Once we arrived to Cape Town, we didn't have a plan for transportation. I knew that we had a few days to ourselves, but wasn't sure about renting a car vs getting a cab back and forth. I flipped a coin (in my head) and proceeded to Hertz to inquire about cars. The rates weren't too bad for the week, so I pulled the trigger on what I thought was a Toyota Corolla. Much to my surprise, it was a Kia something or another. After checking the paperwork, it turned out that my agent tricked me, but no big deal. I went over the car to make sure no extra scratches or dents were on the car with the guy that does that stuff with you. Found a couple new ones and made him document it, since it appears to be a pretty big deal over here. I got the stuff in the car as well as myself and tried to start it. Nothing. Kathy said, it looks like a manual, push in the clutch. Dammit man, I meant to ask for an automatic like up in Richards Bay. Oh well, we set the GPS to our condo for the week and headed down the road - only missing a couple of gears.
About the time I got the hang of driving this Kia stick shift-on-the-wrong-side and blinker-stick-on-the-wrong-side, we arrived at our destination. We were greeted warmly by the GM and owner of the Bantry Bay International in the driveway and attempted to negotiate an off street parking spot. Everything was reserved, so we parked on the street. No biggie. We got our bags and headed to the room, which was on the 3rd floor of 6. Nice studio with a kitchen, fridge, and a kick butt view of the Atlantic Ocean. It had been quite a day for travel with going from Zimbabwe to whatever that town was to J’berg to Cape Town and driving in rush hour Friday night traffic, so we decided the next stop was a pub we saw close to the condo, called Brians Pub.
We walked down the street to Brians, which was a small dimly lit pub, that had a lot of locals in it around the bar.
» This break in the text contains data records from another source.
(** X23. What a render of a character returns is decided by the
    downloads, when the image objects of the character are distinct
    icons. If every image downloads, the render returns the clone with
    the scores computed on it; the clone has the name of the original,
    each of its images holds the local path of the image the original
    holds at the same place, and its total score and grade are those of
    the original. If the images before some image download and that
    image does not, the render raises the exception of that download. *)
Theorem render_outcome_follows_downloads
    (download_resource : string -> Outcome string) (path : string -> string)
    (theory : string -> EquipmentsStats -> Q)
    (uid : Z) (c : CharacterInfo) (h : gmap loc Obj) :
  NoDup (icon_locs c) ->
  Forall (fun l => exists url, h !! l = Some (Icon url)) (icon_locs c) ->
  (Forall (downloadable download_resource path h) (icon_locs c) ->
   exists c' h',
     render_character download_resource theory uid c h
     = (Return (c', Scoring.render_scores theory c'), h') /\
     name c' = name c /\
     character_images h' c' = fmap (M:=option) (mirrored path) <$> character_images h c /\
     Scoring.rs_total_score (Scoring.render_scores theory c')
     = Scoring.rs_total_score (Scoring.render_scores theory c) /\
     Scoring.rs_total_score_label (Scoring.render_scores theory c')
     = Scoring.rs_total_score_label (Scoring.render_scores theory c)) /\
  (forall pre l post url e,
     icon_locs c = pre ++ l :: post ->
     Forall (downloadable download_resource path h) pre ->
     h !! l = Some (Icon url) ->
     download_resource url = Raise e ->
     (render_character download_resource theory uid c h).1 = Raise e).
Proof.
  intros Hnd Hicons.
  assert (Forall (fun l => is_Some (h !! l)) (icon_locs c)) as Hsome.
  { eapply Forall_impl; [exact Hicons|]. cbn. intros l [u Hu]. eauto. }
  destruct (copy_character_new c h Hnd Hsome)
    as (c' & memo & Hc & Hname & (_ & _ & Hpairs & Hnd' & _) & Hfields).
  destruct (copy_character c h) as [o h1] eqn:Hcopy.
  cbn [fst snd] in Hc, Hpairs. subst o.
  assert (render_character download_resource theory uid c h
          = (for_each (mirror_url download_resource) (icon_locs c') ;;;
             ret (c', Scoring.render_scores theory c')) h1) as ->.
  { unfold render_character, RenderTemplate_init, render.
    unfold bind at 1 2. rewrite Hcopy. unfold ret at 1. cbn [rt_character].
    unfold bind. rewrite cache_images_loop. reflexivity. }
  split.
  - intros Hall.
    destruct (mirror_loop download_resource path (icon_locs c') h1 Hnd')
      as (h' & Hrun & _ & Hin).
    { eapply copied_downloadable; eassumption. }
    unfold bind. rewrite Hrun. exists c', h'. split; [reflexivity|]. split; [exact Hname|].
    split; [|split].
    + rewrite !character_images_locs. apply fmap_lookup_pairs.
      clear -Hpairs Hin. induction Hpairs as [|l l' ls ls' [Hl _] _ IH]; [constructor|].
      inversion Hin as [|? ? Hl' Hin']; subst.
      constructor; [rewrite Hl', Hl; reflexivity | apply IH, Hin'].
    + unfold Scoring.render_scores, Scoring.artifact_total_score.
      cbn [Scoring.rs_total_score].
      rewrite (find_artifacts_scores theory c c' Hname Hfields). reflexivity.
    + unfold Scoring.render_scores, Scoring.artifact_total_score.
      cbn [Scoring.rs_total_score_label].
      rewrite (find_artifacts_scores theory c c' Hname Hfields). reflexivity.
  - intros pre l post url e Hsplit Hpre Hl Hdl.
    rewrite Hsplit in Hpairs.
    apply Forall2_app_inv_l in Hpairs as (pre' & rest' & Hpre' & Hrest & Heq).
    inversion Hrest as [|? l' ? post' [Hl' _] Hpost']; subst.
    rewrite Heq in Hnd' |- *.
    apply NoDup_app in Hnd' as (Hndpre & Hdis & _).
    destruct (mirror_loop download_resource path pre' h1 Hndpre)
      as (h2 & Hrun & Hout & _).
    { eapply copied_downloadable; eassumption. }
    unfold bind at 1. rewrite for_each_app. unfold bind at 1. rewrite Hrun.
    cbn [for_each]. unfold bind, mirror_url.
    rewrite Hout by (intros Hin; apply (Hdis l' Hin); left).
    rewrite Hl', Hl, Hdl. reflexivity.
Qed.

Lemma render_outcome_follows_downloads_witness :
  exists c' h',
    render_character sample_download (fun _ _ => 0%Q) 7 plain_character sample_heap
    = (Return (c', Scoring.render_scores (fun _ _ => 0%Q) c'), h') /\
    character_images h' c'
    = fmap (M:=option) (mirrored sample_path) <$> character_images sample_heap plain_character.
Proof.
  assert (NoDup (icon_locs plain_character)) as Hnd.
  { apply (bool_decide_unpack _). vm_compute. exact I. }
  assert (Forall (fun l => exists url, sample_heap !! l = Some (Icon url))
            (icon_locs plain_character)) as Hicons.
  { vm_compute. repeat constructor; eexists; reflexivity. }
  destruct (render_outcome_follows_downloads sample_download sample_path
              (fun _ _ => 0%Q) 7 plain_character sample_heap Hnd Hicons)
    as [Hok _].
  destruct Hok as (c' & h' & Hrun & _ & Himg & _).
  { vm_compute. repeat constructor; eexists; split; reflexivity. }
  exists c', h'. split; assumption.
Defined.

End RenderOutcome.
(** The first and the last character of a text, when it has one. *)
Definition first_char (s : string) : option ascii :=
  match s with
  | "" => None
  | String c _ => Some c
  end.

Fixpoint last_char (s : string) : option ascii :=
  match s with
  | "" => None
  | String c s' => match last_char s' with Some d => Some d | None => Some c end
  end.

(** No whitespace at either end. *)
Definition stripped (s : string) : Prop :=
  (∀ c, first_char s = Some c → Char.isspace c = false)
  ∧ (∀ c, last_char s = Some c → Char.isspace c = false).

Definition is_newline (c : ascii) : bool := Ascii.eqb c LF.

Definition is_backtick (c : ascii) : bool := Ascii.eqb c "`".

(** A list of counted keywords in which no count is followed by a greater
    one. *)
Definition falling (l : list (string * nat)) : Prop :=
  ∀ i j a b, l !! i = Some a → l !! j = Some b → (i ≤ j)%nat → (b.2 ≤ a.2)%nat.

Definition is_lbracket (c : ascii) : bool := Ascii.eqb c "[".
Definition is_rbracket (c : ascii) : bool := Ascii.eqb c "]".
Definition is_rparen (c : ascii) : bool := Ascii.eqb c ")".

(** The number of line feeds of a text. *)
Fixpoint count_newlines (s : string) : nat :=
  match s with
  | "" => O
  | String c s' => ((if is_newline c then 1 else 0) + count_newlines s')%nat
  end.

(** [d'] has the files of [d] and at least its directories. *)
Definition grown (d d' : Disk) : Prop :=
  disk_files d' = disk_files d ∧ disk_dirs d ⊆ disk_dirs d'.

(** No file of [d] lies at [dir] or below it. *)
Definition free (d : Disk) (dir : Path) : Prop :=
  ∀ p, dir `prefix_of` p → disk_files d !! p = None.

(** The directory that [reorganize_documents] copies a document into. *)
Definition target_dir (output_dir : Path) (doc : Doc) : Path :=
  path_parent (target_path output_dir doc).

Definition empty_disk : Disk := {| disk_files := ∅; disk_dirs := ∅ |}.

(** A file that [scan_documents] reads: a file below the input directory
    whose name ends in ".md" and that the loop does not skip. *)
Definition scanned_file (input_dir : Path) (fs : gmap Path string)
    (file_path : Path) (content : string) : Prop :=
  fs !! file_path = Some content ∧ below input_dir file_path
  ∧ Str.endswith ".md" (path_name file_path) = true
  ∧ ¬ skipped input_dir file_path.
Lemma handle_nodeIds_NoDup ev st :
  isImport ev = false →
  (∀ n, dropped addEdge ev st = Some n → node_id n ∉ nodeIds st) →
  NoDup (nodeIds st) → NoDup (nodeIds (handle addEdge ev st)).
Proof.
  intros Hev Hfresh Hst. unfold nodeIds in *.
  destruct ev as [[t|] [pos|] now|c|deleted|id|file];
    [|exact Hst|exact Hst|exact Hst| | |exact Hst|done].
  - assert (Hsnoc : ∃ n, dropped addEdge (Drop (Some t) (Some pos) now) st = Some n
              ∧ nodes (handle addEdge (Drop (Some t) (Some pos) now) st)
                = nodes st ++ [n]).
    { unfold dropped, handle.
      destruct (decide (t = upsell ∨ t = downsell)) as [Ht|Ht].
      - rewrite onDrop_repeatable by done. cbn [nodes].
        rewrite last_snoc. eauto.
      - rewrite onDrop_plain by done. cbn [nodes]. rewrite last_snoc. eauto. }
    destruct Hsnoc as (n & Hn & ->). rewrite fmap_app, NoDup_app.
    split; [done|]. split; [|apply NoDup_singleton].
    intros id Hid ->%list_elem_of_singleton. by apply (Hfresh n).
  - simpl. unfold onConnect. by case_bool_decide.
  - simpl. unfold removeNodes.
    eapply sublist_NoDup; [exact Hst|].
    apply fmap_sublist, sublist_filter.
Qed.
(** Operands are evaluated left to right. *)
Fixpoint eval (L : libm) (g l : env) (e : expr) : answer :=
  match e with
  | EConst c => Val c
  | EGlobal n => lookup g n
  | ELocal n => lookup l n
  | ENeg a => and_then (eval L g l a) (fun va => Val (- va)%float)
  | ESub a b =>
      and_then (eval L g l a) (fun va =>
      and_then (eval L g l b) (fun vb => Val (va - vb)%float))
  | EMul a b =>
      and_then (eval L g l a) (fun va =>
      and_then (eval L g l b) (fun vb => Val (va * vb)%float))
  | EDiv a b =>
      and_then (eval L g l a) (fun va =>
      and_then (eval L g l b) (fun vb =>
        match py_truediv va vb with
        | Ok v => Val v
        | Raise x => Fault (Exn x)
        end))
  | EFloat a => eval L g l a
  | EMax a b =>
      and_then (eval L g l a) (fun va =>
      and_then (eval L g l b) (fun vb => Val (py_max va vb)))
  | EExp a => and_then (eval L g l a) (fun va => Val (np_exp L va))
  | EPower a b =>
      and_then (eval L g l a) (fun va =>
      and_then (eval L g l b) (fun vb => Val (np_power L va vb)))
  end.

(** How a call ends. *)
Inductive outcome : Type :=
| Returned (s : string)
| ReturnedNone
| Failed (f : fault).

(** A statement either falls through to the next one, with the two name
    spaces as it leaves them, or ends the call, leaving the globals. *)
Inductive flow : Type :=
| Next (g l : env)
| Done (o : outcome) (g : env).

Fixpoint exec (L : libm) (s : stmt) (g l : env) : flow :=
  match s with
  | SSkip => Next g l
  | SSeq s1 s2 =>
      match exec L s1 g l with
      | Next g' l' => exec L s2 g' l'
      | Done o g' => Done o g'
      end
  | SAssign n e =>
      match eval L g l e with
      | Val v => Next g (upd l n v)
      | Fault f => Done (Failed f) g
      end
  | SGlobalAssign n e =>
      match eval L g l e with
      | Val v => Next (upd g n v) l
      | Fault f => Done (Failed f) g
      end
  | SIfLe a b body =>
      match eval L g l a with
      | Val va =>
          match eval L g l b with
          | Val vb => if (va <=? vb)%float then exec L body g l else Next g l
          | Fault f => Done (Failed f) g
          end
      | Fault f => Done (Failed f) g
      end
  | SReturnPercent e =>
      match eval L g l e with
      | Val v => Done (Returned (format_2f v ++ "%")%string) g
      | Fault f => Done (Failed f) g
      end
  end.

(** A call of a two-parameter function: fresh locals holding the two
    arguments, the body run against the globals as they are, and the
    outcome together with the globals as the call leaves them. *)
Definition call (L : libm) (p1 p2 : string) (body : stmt)
  (g : env) (a1 a2 : float) : outcome * env :=
  match exec L body g (upd (upd empty_env p1 a1) p2 a2) with
  | Next g' _ => (ReturnedNone, g')
  | Done o g' => (o, g')
  end.

(** Lines 5 to 9. *)
Definition module_top : stmt :=
  block [ SGlobalAssign "Q_INDEX" (EConst 1.8591);
          SGlobalAssign "KAPPA" (EConst 0.2121);
          SGlobalAssign "A_MET" (EConst 1.0789);
          SGlobalAssign "ALPHA_MASS" (EConst 0.9825);
          SGlobalAssign "BETA_MASS" (EConst 2.2413) ].

(** Lines 16 to 40. *)
Definition calculate_body : stmt :=
  block [
    SAssign "M" (EFloat (ELocal "stellar_mass"));
    SAssign "Z" (EFloat (ELocal "metallicity"));
    SAssign "Z_term" (EPower (EConst 10.0) (EMul (EGlobal "A_MET") (ELocal "Z")));
    SAssign "M_term"
      (EMul (EPower (EMax (ELocal "M") (EConst 1e-5)) (EGlobal "ALPHA_MASS"))
            (EExp (EMul (ENeg (EGlobal "BETA_MASS")) (ELocal "M"))));
    SAssign "Phi" (EMul (EMul (EGlobal "KAPPA") (ELocal "Z_term")) (ELocal "M_term"));
    SAssign "base"
      (ESub (EConst 1.0) (EMul (ESub (EConst 1.0) (EGlobal "Q_INDEX")) (ELocal "Phi")));
    SIfLe (ELocal "base") (EConst 0) (SAssign "base" (EConst 0.0));
    SAssign "eq_minus_Phi"
      (EPower (ELocal "base")
              (EDiv (EConst 1.0) (ESub (EConst 1.0) (EGlobal "Q_INDEX"))));
    SAssign "P" (ESub (EConst 1.0) (ELocal "eq_minus_Phi"));
    SAssign "P_percent" (EMul (ELocal "P") (EConst 100));
    SReturnPercent (ELocal "P_percent") ].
We bellied up, ordered a Castle Draught, and just relaxed. A few regulars were assessing us Americans and we struck up a conversation with them. Small talk around where we were from, what we are doing in South Africa and other places, what we did, etc, etc. One of the guys, Mark, helped us out with where to go, what to do, based on our current itinerary. He suggested a few spots, especially dinner, which we took him up on after few beers.
We ended up eating at this italian spot, called Goloso, that served mostly pasta dishes. They had another place across the street where one can get pizza. Kind of odd if you ask me, but hey, whatever works. We each ordered, ate, and decided it was a long enough day. We headed home and crashed, since the next day was to be a long one driving the peninsula with a driver/tour guide.